Welfare Up 49.8% - Revealed Post Election

The first crumb of what will likely be a lot more previously hidden bad news came out three days after the election when the Ministry of Housing and Social Services released welfare statistics that should have been released by the end of April. The statistics for March 2009 show that for the category of "temporary assistance expected to work" the caseload increased by 49.8% between March 2008 and March 2009. The total welfare caseload is up 13.6% relative to a year earlier, and stands at the highest level since 2002. The welfare caseload has not only been increasing, but the increase has been accelerating. That was taking place in 2008 when Premier Campbell was still claiming that BC would duck the worst of the recession. It was worst yet during the election campaign when Premier Campbell was saying "Keep BC Strong". Thousands of British Columbians aren't looking at "keeping" BC strong, they just desperately want to regain their own strength.

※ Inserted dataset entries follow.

Lemma split_runs_join sep (d : Z) (w : jsstring) (ws : list jsstring) (cur : jsstring) :
  sep d = true -> sep_free sep w -> Forall (sep_free sep) ws ->
  split_runs_from sep (join [d] (w :: ws)) cur false
  = (rev cur ++ w) :: ws.
Proof.
  intros Hd. revert w cur.
  induction ws as [|w' ws IH]; intros w cur [Hne Hw] Hws.
  - simpl. rewrite <- (app_nil_r w) at 1.
    rewrite split_runs_from_word by assumption. simpl.
    now rewrite rev_app_distr, rev_involutive.
  - change (join [d] (w :: w' :: ws)) with (w ++ [d] ++ join [d] (w' :: ws)).
    rewrite split_runs_from_word by assumption.
    inversion Hws as [|? ? Hw' Hws']; subst.
    assert (Hhd : exists c r, join [d] (w' :: ws) = c :: r /\ sep c = false).
    { destruct Hw' as [Hne' Hf']. destruct w' as [|c r]; [congruence|].
      simpl in Hf'. apply andb_true_iff in Hf' as [Hc _].
      apply negb_true_iff in Hc.
      destruct ws; simpl; eauto. }
    destruct Hhd as (c & r & Heq & Hc).
    change ([d] ++ join [d] (w' :: ws)) with (d :: join [d] (w' :: ws)).
    cbn [split_runs_from]. rewrite Hd.
    rewrite rev_app_distr, rev_involutive. f_equal.
    rewrite Heq, split_runs_from_start, <- Heq by assumption.
    now rewrite IH.
Qed.

Lemma toLowerCase_join_upper (ws : list jsstring) :
  Forall (fun w => toLowerCase (toUpperCase w) = w) ws ->
  toLowerCase (join (js "-") (map toUpperCase ws)) = join (js "-") ws.
Proof.
  induction 1 as [|w ws Hw Hws IH]; [reflexivity|].
  destruct ws as [|w' ws]; [exact Hw|].
  change (map toUpperCase (w :: w' :: ws))
    with (toUpperCase w :: map toUpperCase (w' :: ws)).
  change (join (js "-") (toUpperCase w :: map toUpperCase (w' :: ws)))
    with (toUpperCase w ++ js "-" ++ join (js "-") (map toUpperCase (w' :: ws))).
  unfold toLowerCase in *. rewrite !map_app, IH.
  unfold toUpperCase in *. now rewrite Hw.
Qed.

Welfare statistics are available and updated monthly on a government webpage titled: "BC Employment and Assistance Current Month Statistics". The left hand column on that page shows the release dates, the last day of the month following the month being added (e.g. March 31 for the February data) until we got to the election campaign when the government sat on the bad news until after the vote.

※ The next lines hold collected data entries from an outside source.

(** [mark_spam] of tests.py asked about with the argument ['bar']. *)
Lemma X3_can_proceed_guard_exception_witness :
  let w := Tests.BlogPostWithConditions.published in
  let a := Tests.positional [PyStr "bar"] in
  guard_fn Tests.BlogPostWithConditions.condition_func2 (inst w) a
  = Raise (TypeError "condition_func2() takes exactly 1 argument")
  /\ can_proceed Tests.BlogPostWithConditions.mark_spam a w
     = (log_events
          (map guard_event ([] ++ [Tests.BlogPostWithConditions.condition_func2]))
          w,
        Return false).
Proof.
  intros w a. split; [reflexivity|].
  apply (X3_can_proceed_guard_exception
           Tests.BlogPostWithConditions.mark_spam
           (Tests.meta_of Tests.BlogPostWithConditions.mark_spam) a w
           "published" "spam" [] Tests.BlogPostWithConditions.condition_func2
           [] (TypeError "condition_func2() takes exactly 1 argument"));
    first [reflexivity | vm_compute; reflexivity].
Defined.

Lemma can_proceed_returning_guards
    (method : FuncObj) (meta : FSMMeta) (a : Args) (w : World) (s t : string)
    (guards : list Guard) :
  _django_fsm method = Some meta ->
  state_of w = Return s ->
  resolve meta s = Some t ->
  truthy (PyStr t) = true ->
  conditions meta !! t = Some guards ->
  forallb (guard_returns (inst w) a) guards = true ->
  can_proceed method a w
  = (log_events (map guard_event guards) w,
     Return (forallb (guard_passes (inst w) a) guards)).
Proof.
  intros Hmeta Hs Ht Htruthy Hguards Hret.
  unfold can_proceed. rewrite Hmeta. unfold bind at 1.
  rewrite has_transition_run, Hs.
  pose proof (resolve_legal meta w s t Hs Ht) as Hlegal.
  rewrite has_transition_run, Hs in Hlegal. simpl in Hlegal.
  injection Hlegal as ->.
  by apply (conditions_met_run meta a w s t guards).
Qed.

(** X4. When no guard raises, [can_proceed] calls every guard filed under the
    resolved target, in order, also those after a guard that answered with a
    false value, and answers whether all of them answered with a true
    value. *)
Theorem X4_can_proceed_calls_every_guard
    (method : FuncObj) (meta : FSMMeta) (a : Args) (w : World) (s t : string)
    (guards : list Guard) :
  _django_fsm method = Some meta ->
  state_of w = Return s ->
  resolve meta s = Some t ->
  truthy (PyStr t) = true ->
  conditions meta !! t = Some guards ->
  forallb (guard_returns (inst w) a) guards = true ->
  can_proceed method a w
  = (log_events (map guard_event guards) w,
     Return (forallb (guard_passes (inst w) a) guards)).
Proof. apply can_proceed_returning_guards. Qed.

(** [veto]: [unmet_condition] answers [False] and [condition_func] is called
    all the same. *)
Lemma X4_can_proceed_calls_every_guard_witness :
  let w := Tests.Vetoed.model in
  can_proceed Tests.Vetoed.veto Tests.no_args w
  = (log_events
       (map guard_event [Tests.BlogPostWithConditions.unmet_condition;
                         Tests.BlogPostWithConditions.condition_func]) w,
     Return false)
  /\ log (fst (can_proceed Tests.Vetoed.veto Tests.no_args w))
     = [EvGuard "unmet_condition"; EvGuard "condition_func"]
  /\ log (fst (invoke Tests.Vetoed.veto Tests.no_args w))
     = [EvGuard "unmet_condition"].
Proof.
  intros w.
  assert (Hrun := X4_can_proceed_calls_every_guard Tests.Vetoed.veto
            (Tests.meta_of Tests.Vetoed.veto) Tests.no_args w "new" "vetoed"
            [Tests.BlogPostWithConditions.unmet_condition;
             Tests.BlogPostWithConditions.condition_func]
            eq_refl eq_refl eq_refl eq_refl eq_refl eq_refl).
  split; [exact Hrun|]. split; [by rewrite Hrun|].
  vm_compute. reflexivity.
Defined.

(** X5. In a state for which the registry has neither an entry nor a
    wildcard entry, [can_proceed] answers [False] without calling a guard
    and without touching anything, where the call itself would raise. *)
Theorem X5_can_proceed_illegal_state
    (method : FuncObj) (meta : FSMMeta) (a : Args) (w : World) (s : string) :
  _django_fsm method = Some meta ->
  state_of w = Return s ->
  resolve meta s = None ->
  can_proceed method a w = (w, Return false).
Proof.
  intros Hmeta Hs Hnone. unfold can_proceed. rewrite Hmeta. unfold bind.
  rewrite has_transition_run, Hs. unfold resolve in Hnone. unfold has_key.
  destruct (transitions meta !! s); [done|]. by rewrite Hnone.
Qed.

(** [hide] of tests.py asked about on a new [BlogPost]. *)
Lemma X5_can_proceed_illegal_state_witness :
  state_of Tests.BlogPost.model = Return "new"
  /\ resolve (Tests.meta_of Tests.BlogPost.hide) "new" = None
  /\ can_proceed Tests.BlogPost.hide Tests.no_args Tests.BlogPost.model
     = (Tests.BlogPost.model, Return false).
Proof.
  assert (H1 : state_of Tests.BlogPost.model = Return "new")
    by (vm_compute; reflexivity).
  assert (H2 : resolve (Tests.meta_of Tests.BlogPost.hide) "new" = None)
    by (vm_compute; reflexivity).
  exact (conj H1 (conj H2
           (X5_can_proceed_illegal_state Tests.BlogPost.hide
              (Tests.meta_of Tests.BlogPost.hide) Tests.no_args
              Tests.BlogPost.model "new" eq_refl H1 H2))).
Defined.

Lemma map_guards_Return_inv conds a w w' vs :
  map_guards conds a w = (w', Return vs) ->
  forallb (guard_returns (inst w) a) conds = true.
Proof.
  revert w w' vs. induction conds as [|g conds IH]; intros w w' vs Hrun;
    simpl in *; [done|].
  unfold bind at 1, call_guard at 1 in Hrun. unfold guard_returns at 1.
  destruct (guard_fn g (inst w) a) as [v|e]; [|done]. simpl.
  unfold bind in Hrun.
  destruct (map_guards conds a (log_event (EvGuard (guard_name g)) w))
    as [w1 [vs1|e1]] eqn:Hrest; [|done].
  by apply (IH _ _ _ Hrest).
Qed.

(** The world after a run of guards differs from the one before by guard
    events of the trace only. *)
Lemma map_guards_trace conds a w :
  exists gs, fst (map_guards conds a w) = log_events (map guard_event gs) w.
Proof.
  revert w. induction conds as [|g conds IH]; intros w; simpl.
  - exists []. by rewrite log_events_nil.
  - unfold bind at 1, call_guard at 1.
    destruct (guard_fn g (inst w) a) as [v|e].
    + destruct (IH (log_event (EvGuard (guard_name g)) w)) as [gs Hgs].
      exists (g :: gs). unfold bind.
      destruct (map_guards conds a _) as [w1 [vs|e]]; simpl in *;
        rewrite Hgs; by rewrite log_events_cons.
    + exists [g]. reflexivity.
Qed.

Lemma conditions_met_trace meta a w :
  exists gs, fst (conditions_met meta a w) = log_events (map guard_event gs) w.
Proof.
  assert (Hnil : w = log_events (map guard_event []) w)
    by (by rewrite log_events_nil).
  unfold conditions_met. unfold bind at 1. rewrite current_state_pure.
  destruct (state_of w) as [s|e]; [|by exists []].
  unfold bind at 1.
  assert (Hnext : exists r,
    (if has_key (transitions meta) s
     then let* t0 := getitem (transitions meta) s in
          if truthy (PyStr t0) then ret t0 else getitem (transitions meta) "*"
     else getitem (transitions meta) "*") w = (w, r)).
  { unfold has_key, getitem, bind.
    destruct (transitions meta !! s) as [t0|].
    - unfold ret at 1. destruct (truthy (PyStr t0)); [by eexists|].
      destruct (transitions meta !! "*"); by eexists.
    - destruct (transitions meta !! "*"); by eexists. }
  destruct Hnext as [[t|e] ->]; [|by exists []].
  unfold try_except_TypeError, bind at 1, getitem.
  destruct (conditions meta !! t) as [guards|]; [|by exists []].
  unfold ret at 1. unfold bind.
  destruct (map_guards_trace guards a w) as [gs Hgs]. exists gs.
  destruct (map_guards guards a w) as [w1 [vs|e]]; simpl in *; [done|].
  by destruct e.
Qed.

(** A registration on a plain function leaves one target in the registry. *)
Lemma register_single_target source target conds s t :
  resolve (register source target conds None) s = Some t -> t = target.
Proof.
  unfold resolve. rewrite !register_transitions. simpl.
  rewrite !lookup_empty.
  destruct (bool_decide (s ∈ sources_of source)); [by intros [= <-]|].
  destruct (bool_decide ("*" ∈ sources_of source)); [by intros [= <-]|done].
Qed.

On the evening of March 14th I submitted a freedom of information request for emails that discuss the release of the March data. I think it is likely that someone in the Premier's Office or the Public Affairs Bureau instructed those responsible for the statistics in the Ministry of Housing and Social Services not to release the figures until after the election. The morning after my request for information was faxed to the Ministry I received a phone call telling me that the statistics had been posted to the website. I explained that my freedom of information request is not for the statistics, which I presumed would eventually appear, but for the emails discussing their release. If past experience is any indication, I won't hold my breath waiting for the letter and spirit of the Freedom of Information and Protection of Privacy Act to be honoured. Nevertheless, I think it important not to let the government get away with manipulating the release of information for its political benefit.

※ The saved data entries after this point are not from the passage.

(** * TimedCache: an in-memory cache with expiration (timedcache.go)

    A shallow embedding of the Go package [timedcache] and the proofs of
    its specification.  The Go methods are written once, as programs over
    the primitive actions they perform on their receiver (locking the
    mutex, reading the clock, reading and writing the map).  The programs
    are then given two readings:

    - [run], the sequential one: a whole call executed against the
      receiver, as a caller that is alone observes it;
    - [gstep], the interleaving one: goroutines that take one primitive
      action at a time on a shared heap, where receivers are pointers to
      struct variables and maps are references. *)

From Stdlib Require Import ZArith Lia.
From stdpp Require Import base option list gmap strings fin_maps.

Local Open Scope Z_scope.

(** ** Time

    [time.Time] values are instants, counted in nanoseconds from a fixed
    epoch; [time.Duration] is a signed number of nanoseconds.  All instants
    of the package come from [time.Now().UTC()], which drops the monotonic
    reading, so [Add] and [Before] are wall-clock arithmetic; the clock
    readings and the durations added to them are far from the range where
    [time.Time] saturates, and the arithmetic is exact. *)

Definition Time : Type := Z.
Definition Duration : Type := Z.

Definition Nanosecond : Duration := 1.
Definition Millisecond : Duration := 1000000.
Definition Second : Duration := 1000 * Millisecond.
Definition Minute : Duration := 60 * Second.
Definition Hour : Duration := 60 * Minute.

(** [t.Add(d)] *)
Definition Add (t : Time) (d : Duration) : Time := t + d.

(** [t.Before(u)] *)
Definition Before (t u : Time) : bool := t <? u.

(** ** Values

    [interface{}] is either [nil] or a dynamic value; [error] is either
    [nil] or an error made by [errors.New] from a message. *)

Definition iface (V : Type) : Type := option V.

Inductive error : Type :=
| no_error
| errors_New (msg : string).

Definition item_not_found : error := errors_New "Item not found".

Section Model.

Variable V : Type.

(** ** Data (timedcache.go, lines 25-40) *)

Record cacheItem : Type := mkItem {
  Content : iface V;
  ExpiresAt : Time;
  KeepRefreshing : bool;
  RefreshBy : Duration
}.

(** [theItem.ExpiresAt = t] on a local copy of an item. *)
Definition set_ExpiresAt (t : Time) (it : cacheItem) : cacheItem :=
  {| Content := Content it; ExpiresAt := t;
     KeepRefreshing := KeepRefreshing it; RefreshBy := RefreshBy it |}.

(** The receiver of a method, as the method sees it: the struct it points
    to, with the map that [items] refers to, and the state of [mu]
    ([true]: locked).  Receivers are built by [New] and
    [NewWithCustomInterval], whose [items] is a map made by [make], never
    the nil map. *)
Record TimedCache : Type := mkCache {
  items : gmap string cacheItem;
  interval : Duration;
  mu : bool
}.

Definition set_items (m : gmap string cacheItem) (tc : TimedCache) : TimedCache :=
  {| items := m; interval := interval tc; mu := mu tc |}.

Definition set_mu (b : bool) (tc : TimedCache) : TimedCache :=
  {| items := items tc; interval := interval tc; mu := b |}.

(** ** Programs

    What a method does to its receiver [tc], one primitive at a time. *)

Inductive prog (A : Type) : Type :=
| Ret (a : A)
| Lock (k : prog A)                                        (* tc.mu.Lock() *)
| Unlock (k : prog A)                                      (* tc.mu.Unlock() *)
| Now (k : Time -> prog A)                                 (* time.Now().UTC() *)
| Sleep (d : Duration) (k : prog A)                        (* time.Sleep(d) *)
| GetInterval (k : Duration -> prog A)                     (* tc.interval *)
| MapLoad (key : string) (k : option cacheItem -> prog A)  (* v, ok := tc.items[key] *)
| MapStore (key : string) (it : cacheItem) (k : prog A)    (* tc.items[key] = it *)
| MapDelete (key : string) (k : prog A)                    (* delete(tc.items, key) *)
| MapKeys (k : list string -> prog A).                     (* the keys a range visits *)

Arguments Ret {A} a.
Arguments Lock {A} k.
Arguments Unlock {A} k.
Arguments Now {A} k.
Arguments Sleep {A} d k.
Arguments GetInterval {A} k.
Arguments MapLoad {A} key k.
Arguments MapStore {A} key it k.
Arguments MapDelete {A} key k.
Arguments MapKeys {A} k.

Fixpoint bind {A B : Type} (p : prog A) (f : A -> prog B) : prog B :=
  match p with
  | Ret a => f a
  | Lock k => Lock (bind k f)
  | Unlock k => Unlock (bind k f)
  | Now k => Now (fun t => bind (k t) f)
  | Sleep d k => Sleep d (bind k f)
  | GetInterval k => GetInterval (fun d => bind (k d) f)
  | MapLoad key k => MapLoad key (fun r => bind (k r) f)
  | MapStore key it k => MapStore key it (bind k f)
  | MapDelete key k => MapDelete key (bind k f)
  | MapKeys k => MapKeys (fun ks => bind (k ks) f)
  end.

Definition lock : prog unit := Lock (Ret tt).
Definition unlock : prog unit := Unlock (Ret tt).
Definition time_Now : prog Time := Now Ret.
Definition time_Sleep (d : Duration) : prog unit := Sleep d (Ret tt).
Definition get_interval : prog Duration := GetInterval Ret.
Definition map_load (key : string) : prog (option cacheItem) := MapLoad key Ret.
Definition map_store (key : string) (it : cacheItem) : prog unit :=
  MapStore key it (Ret tt).
Definition map_delete (key : string) : prog unit := MapDelete key (Ret tt).

#[global] Instance prog_ret : MRet prog := fun A a => Ret a.
#[global] Instance prog_bind : MBind prog := fun A B f p => bind p f.

(** [for key, curItem := range tc.items { body }].  Go visits the entries
    in an unspecified order, and an entry removed before it is reached is
    not visited: the loop walks the keys the map has when it starts and
    reads each entry at the time of its visit. *)
Fixpoint range_from (keys : list string)
    (body : string -> cacheItem -> prog unit) : prog unit :=
  match keys with
  | [] => Ret tt
  | key :: rest =>
      r ← map_load key;
      match r with
      | Some curItem => body key curItem;; range_from rest body
      | None => range_from rest body
      end
  end.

The welfare data are only the tip of the iceberg. No serious economist believes the figures in the Campbell government's February budget. That budget didn't pass before the Legislature was dissolved for the election; consequently, the government must call the Legislature and pass a budget before its interim spending authority is exhausted in late August or early September. That's when we'll get a glimpse at how bad things really are. Before then we'll see the audited financial statements for 2008, the Public Accounts, which will permit a comparison of what the government estimated for 2008 when the February budget was tabled and how things actually worked out.

Premier Campbell has a blank cheque for four more years, but how far he can go with that mandate depends on his ability to maintain public credibility. It is one thing to say that no economist is getting forecasts right in these tough times, but it is quite another to refuse to release critical information that the public might use in judging whether it is a matter of keeping BC strong, or struggling to return BC to strength.